→ Exercise requirements: Track down each line below containing the string "that" and copy it.

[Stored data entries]
(** * Advanced-search query-builder constants

    A shallow embedding of the query-builder configuration module of the
    OpenMetadata UI (the constants file that exports [emptyJsonTree],
    [autocomplete] and [getQbConfigs]), followed by the tabs and the query
    string of the database schema details and by the handlers of the form
    that adds a glossary term.

    The module is configuration-as-data: object literals, object spreads
    and one [switch].  JavaScript objects are modelled as finite maps from
    property names to values, an object literal as the left-to-right
    processing of its entries (a spread copies own properties, a later
    entry overwrites an earlier one). *)

From Stdlib Require Import Ascii.
From stdpp Require Import gmap strings list fin_maps pretty.

Set Warnings "-register-all".
Local Open Scope string_scope.

(** ** JavaScript values *)

(** The values that occur in the module.  A function value is kept in
    defunctionalised form: [VAutocomplete si sf] is the closure returned by
    [autocomplete(si, sf)], [VExtern f] an imported function. *)
Inductive Val :=
| VUndefined
| VNull
| VBool (b : bool)
| VNum (n : Z)
| VStr (s : string)
| VArr (l : list Val)
| VObj (o : gmap string Val)
| VAutocomplete (searchIndex suggestField : Val)
| VExtern (name : string).

(** Own enumerable properties copied by a spread [...v]: those of an
    object; [undefined], [null] and the other primitives contribute none.
    (No array or string is spread in the module.) *)
Definition own (v : Val) : gmap string Val :=
  match v with
  | VObj o => o
  | _ => ∅
  end.

(** Property read [v.k]; a missing property reads as [undefined].  Every
    read in the module is either on an object literal of the module or on
    [BaseConfig], which the source types as [BasicConfig]. *)
Definition get (v : Val) (k : string) : Val :=
  match v with
  | VObj o => default VUndefined (o !! k)
  | _ => VUndefined
  end.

→ Answer section:
    OpenMetadata UI (the constants file that exports [emptyJsonTree],
    that adds a glossary term.
(** The values that occur in the module.  A function value is kept in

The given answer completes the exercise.